[ANN] opam-repository policy change: checksums (no md5) and no extra-files

Dear everyone,

the opam-repository policy just changed to not accept md5-only checksums, and also to avoid extra-files in packages (use extra-source instead).

NOTE: If you encounter issues during opam update, please make sure to have opam 2.1.6 installed, and gpatch (especially on BSD systems and macOS). This may break silently, if you encounter issues, please rm -rf ~/.opam/repo/default && opam update default See further notes in Possible breakage in opam update · Issue #25961 · ocaml/opam-repository · GitHub

What has been achieved?

These changes were automated using opam admin migrate-extrafiles and opam admin add-hashes (using the branch GitHub - hannesm/opam at migrate-extra-files). There is a utility to check that existing files and md5 checksums are still present in the new opam-repository GitHub - hannesm/opam-check-checksum.

Impact on users and developers

  • A lot of packages will want to be recompiled on opam upgrade (since checksum changed, extra-files/extra-source was modified) – sorry for the extensive use of CPU time
  • If you need to include a patch or an extra file for your opam package, you will need to host it elsewhere.
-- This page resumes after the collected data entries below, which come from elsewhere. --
(** * Store synchronisation client (src/shared/store/client.ts)

    A shallow embedding of the renderer / websocket side of the store
    synchronisation protocol: the lock-gated change applier, the two
    channel adapters (Electron IPC and socket.io) and the handlers that
    propagate config changes back to the host.

    JavaScript runs one task at a time.  A task is a listener invoked for
    an incoming message; promise continuations (the bodies scheduled by
    [await] and [then]) run afterwards as microtasks, in FIFO order, before
    the next message is looked at.  The embedding keeps that structure:
    listeners are state transformers over a [World], the mutex keeps its
    waiters in the world and its continuations in the world's microtask
    queue. *)

From Stdlib Require Import ZArith Ascii String.
From stdpp Require Import gmap strings list fin_maps.

Open Scope string_scope.
Open Scope list_scope.

(** ** Data model *)

(** What a call of a JavaScript function ends with. *)
Inductive Outcome (A : Type) : Type :=
| Returned (a : A)
| Thrown.
Arguments Returned {A} a.
Arguments Thrown {A}.

(** The shape of the data client.ts is written against; the store
    schema ([AppStore], in the store's index module) is not part of these
    sources.  The store is a JavaScript object: a finite map from property
    names to values. *)
Class Schema : Type := {
  (** values held by the properties of the store *)
  Value : Type;
  (** the [change] part of a [SerializedChange] *)
  Payload : Type;
  (** the payload of 'store-init' ([data: any]) *)
  Wire : Type;
}.

Abbreviation AppStore := (gmap string Value).

(** [SerializedChange] of ./ipc; client.ts reads only [path]. *)
Record SerializedChange `{Schema} : Type := {
  path : string;
  change : Payload;
}.

(** What client.ts imports from ./ipc and from serializr. *)
Class Imports `{Schema} : Type := {
  (** [applyChanges(store, change)] mutates the store in place and returns
      or throws; the store it leaves behind is given in both cases. *)
  applyChanges : AppStore → SerializedChange → Outcome unit * AppStore;
  (** [deserialize(AppStore, data)]; [None] when it throws. *)
  deserialize : Wire → option AppStore;
  (** Modelled from the spec: [observeStore] of ./ipc is not in these
      sources.  The observer of a subtree invokes its handler once per
      mutation of that subtree, synchronously and in mutation order;
      [observed s s'] lists the change records the observer of
      [store.config] reports while the store goes from [s] to [s']. *)
  observed : AppStore → AppStore → list SerializedChange;
}.

(** The transports: Electron's [ipcRenderer] and a socket.io socket. *)
Inductive Transport : Type := Ipc | Ws.

(** Names of the messages client.ts sends, with their payload. *)
Inductive Message `{Schema} : Type :=
| StoreSubscribe
| StoreUpdateDone
| StoreInitDone
| ConfigUpdate (c : SerializedChange).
You can host it using a gist (https://gist.github.com), or on your server. All the extra-source will be cached by opam.ocaml.org.

The reasoning for this change

Apart from making the mental model of “how does opam-repository work” easier (since there’s no more any files subdirectory which includes files that are added during the build), it also makes the approach to cryptographically sign the repository much smoother (since we can now rely on non-weak hash algorithms and don’t need to compute more hashes, and not need to add further hashes to the repository).

We needed to get both (weak hashes AND removing extra-files) through at some point, it has been done today.

25 Likes

FWIW, thanks to everyone involved, including @kit-ty-kate @mseri @raphael-proust @shonfeder, also earlier work by @AltGr and @cemerick. This has been a long journey (> 4 years), including discussions in https://discuss.ocaml.org/t/opam-repository-security-and-data-integrity-posture/ and Stronger checksums · Issue #17315 · ocaml/opam-repository · GitHub

I’m grateful we passed the finish line and can now realize further improvements. No need to look back.

10 Likes

Thank you for all your persistent work on this! It was a big lift, and we’ll all benefit :camel:

2 Likes

Thanks a lot to everyone involved. That’s a ton of work, both technical and to get everyone aligned.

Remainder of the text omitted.